Will Montgomery (Nicolas Cage) is one of the best safe crackers in the world.  Teaming up with Vincent (Josh Lucas) and Riley (Malin Akerman) for a big money score the team soon find themselves on the run from FBI agent Tim Harlend (Danny Huston).  In order to prevent Vincent from killing an innocent janitor, Will puts a bullet through his leg.  While Riley and Vincent make their escape, Will is caught but the money never found.  Eight years later Will is released and, with the FBI and cops still suspicious of him, wants to make amends with his young daughter Alison (Sami Gayle).  But Vincent, now minus a leg and looking decidedly like a washed up hobo, has other ideas and kidnaps Alison in exchange for the money he feels he’s owed.  Only problem is Will no longer has the money.

Generic and predictable to a fault, Stolen is so by the numbers you can almost guess every plot point and character beat like Will cracking a safe.  So much so that as the opening heist unfolds, and the cops close in on the team, you just know that the cops are about to rumble an empty bank as opposed to the one that is actually being robbed.

West does his best to juice the action but its never spectacular, more run of the mill, the kind of action we’ve seen countless times before, making the outcome never less than predictable.  Add to this a soundtrack that feels the need to be playing, constantly, to the point of intrusion and you’re left with a headache not from the excitement on screen but the cacophonous noise of wailing instruments.
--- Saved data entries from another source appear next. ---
(** * The wire-protocol bridge of the market-data collectors

    A shallow embedding of [rithmic_binary_collector.py] (length-prefixed
    binary frames read through an asyncio stream) and of
    [rtrader_collector.py] (newline-delimited JSON read from a raw socket),
    followed by the properties of framing, dispatch, persistence,
    subscription tracking, connection retry and exchange resolution.

    Conventions of the embedding:
    - [bytes] is [list byte]; a Python [str] is the [string] of its UTF-8
      encoding, so [encode('utf-8')] is the identity and [decode('utf-8')]
      is a validity check;
    - a [float] is kept as its 64 IEEE-754 bits (a [Z]); no float
      arithmetic is performed by the modelled code paths except the
      truthiness test, which is a test on the bits;
    - a raised exception is a [None] / [Raised] result, caught where the
      source catches it;
    - the relational sink accepts every well-typed row; a transaction that
      ends in [rollback] leaves the tables as they were;
    - a stream delivers its chunks and then stops, because the peer closes
      it or because the transport fails; a write never fails;
    - the listener thread of the plug-in client runs by turns, one
      iteration of its loop at a time, between the steps of the main
      thread. *)

From Stdlib Require Import ZArith Lia List.
From Stdlib.Strings Require Import Byte String Ascii.
From stdpp Require Import gmap strings list.

Set Warnings "-register-all".
Open Scope Z_scope.

(** ** Python's [struct] module, big-endian unsigned fields *)

Module Struct.

Definition byte_of_Z (z : Z) : byte :=
  match Byte.of_N (Z.to_N (z `mod` 256)) with
  | Some b => b
  | None => x00
  end.

Definition Z_of_byte (b : byte) : Z := Z.of_N (Byte.to_N b).

(** The [n] bytes of [z], most significant first. *)
Fixpoint be_bytes (n : nat) (z : Z) : list byte :=
  match n with
  | O => []
  | S k => byte_of_Z (z ≫ (8 * Z.of_nat k)) :: be_bytes k z
  end.

Definition be_value (bs : list byte) : Z :=
  fold_left (fun acc b => acc * 256 + Z_of_byte b) bs 0.

(** [struct.pack] of one [n]-byte unsigned field; [None] is
    [struct.error] (argument out of range). *)
Definition pack_uint (n : nat) (z : Z) : option (list byte) :=
  if (0 <=? z) && (z <? 2 ^ (8 * Z.of_nat n))
  then Some (be_bytes n z) else None.

(** [struct.unpack] of one [n]-byte unsigned field; [None] is
    [struct.error] (the buffer has not exactly [n] bytes). *)
Definition unpack_uint (n : nat) (bs : list byte) : option Z :=
  if (length bs =? n)%nat then Some (be_value bs) else None.

(** The formats the collectors use.  ['>d'] yields the bits of the
    double. *)
Definition pack_I : Z -> option (list byte) := pack_uint 4.
Definition pack_H : Z -> option (list byte) := pack_uint 2.
Definition unpack_I : list byte -> option Z := unpack_uint 4.
Definition unpack_H : list byte -> option Z := unpack_uint 2.
Definition unpack_Q : list byte -> option Z := unpack_uint 8.
Definition unpack_d : list byte -> option Z := unpack_uint 8.

Definition pack_IH (a b : Z) : option (list byte) :=
  match pack_I a, pack_H b with
  | Some x, Some y => Some (x ++ y)
  | _, _ => None
  end.

End Struct.

(** Python's slice [data[a:b]] for [0 <= a]: clamped, never raising. *)
Definition slice {A} (a b : Z) (l : list A) : list A :=
  take (Z.to_nat (b - a)) (drop (Z.to_nat a) l).

(** ** Python values, exceptions and strings *)

Inductive exn :=
| StructError | UnicodeDecodeError | ValueError | KeyError | TypeError
| AttributeError | InvalidOperation | IncompleteReadError
| ConnectionResetError.

Inductive result (A : Type) :=
| Ok (a : A)
| Raised (e : exn).
Arguments Ok {A} a.
Arguments Raised {A} e.

Definition bind {A B} (r : result A) (k : A -> result B) : result B :=
  match r with
  | Ok a => k a
  | Raised e => Raised e
  end.

Notation "'let*' x ':=' r 'in' k" := (bind r (fun x => k))
  (at level 10, x name, r at level 100, k at level 200).

(** Case analysis along a chain of [let*]. *)
Ltac step_binds :=
  repeat match goal with
         | |- context [bind ?r _] =>
           let E := fresh "E" in destruct r eqn:E; cbn [bind]
         end.

Definition or_raise {A} (e : exn) (o : option A) : result A :=
  match o with
  | Some a => Ok a
  | None => Raised e
  end.

(** [PFloat] carries the IEEE-754 bits, [PDatetime] the milliseconds
    since the epoch. *)
Inductive pyval :=
| PNone
| PBool (b : bool)
| PInt (z : Z)
| PFloat (bits : Z)
| PStr (s : string)
| PDatetime (ms : Z)
| PList (l : list pyval)
| PDict (d : gmap string pyval).

Module PyStr.

Definition codes (s : string) : list Z :=
  map Struct.Z_of_byte (list_byte_of_string s).

Definition is_cont (b : Z) : bool := (128 <=? b) && (b <=? 191).

Definition second_of_3 (b0 b1 : Z) : bool :=
  if b0 =? 224 then (160 <=? b1) && (b1 <=? 191)
  else if b0 =? 237 then (128 <=? b1) && (b1 <=? 159)
  else is_cont b1.

Definition second_of_4 (b0 b1 : Z) : bool :=
  if b0 =? 240 then (144 <=? b1) && (b1 <=? 191)
  else if b0 =? 244 then (128 <=? b1) && (b1 <=? 143)
  else is_cont b1.

(** Well-formed UTF-8: shortest forms only, no surrogates, at most
    U+10FFFF. *)
Fixpoint utf8_valid (bs : list Z) : bool :=
  match bs with
  | [] => true
  | b0 :: t0 =>
    if b0 <? 128 then utf8_valid t0
    else match t0 with
    | [] => false
    | b1 :: t1 =>
      if (194 <=? b0) && (b0 <=? 223) then is_cont b1 && utf8_valid t1
      else match t1 with
      | [] => false
      | b2 :: t2 =>
        if (224 <=? b0) && (b0 <=? 239)
        then second_of_3 b0 b1 && is_cont b2 && utf8_valid t2
        else match t2 with
        | [] => false
        | b3 :: t3 =>
          if (240 <=? b0) && (b0 <=? 244)
          then second_of_4 b0 b1 && is_cont b2 && is_cont b3
               && utf8_valid t3
          else false
        end
      end
    end
  end.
The up side is the script, by Safe House writer David Guggenheim, along with the actors on offer, throw-up some wonderfully outlandish characters.  Set in Hollywood’s new playground of New Orleans, it speaks volumes that the closest thing to a normal character we get is Nicolas Cage.  Here Cage is asked to do little more than run and look pensive.  It’s a far cry from his other incarnation in such films as bad Lieutenant but you suspect this one was for the paycheck rather than the excuse to go all crazy on us.  Akerman is rendered obsolete by being asked to be nothing more than eye candy for both the heist team and the film overall.  Sami Gayle, so mesmerizing in Tony Kaye’s Detachment, is wasted as waif of a thing trapped in a car boot for most of the running time.  Thank God then for Danny Huston and Josh Lucas.  Huston, sporting a very dapper pork pie hat, gets to be the good cop who just wants Will to go straight, whilst unloading rounds of bullets at his fleeing nemesis.  Lucas meanwhile is clearly reveling in his villainy duties.  Sporting long hair, only one leg and drug fuelled eyes he seems to be channeling Cage’s usual eccentric ways by way of Nick Nolte’s hobo chic from Hulk.  Cartoonish doesn’t quite cover it.

A bombardment on the senses that leaves you nothing but num, Stolen would have been better if it had been left, like the bunny, in the box.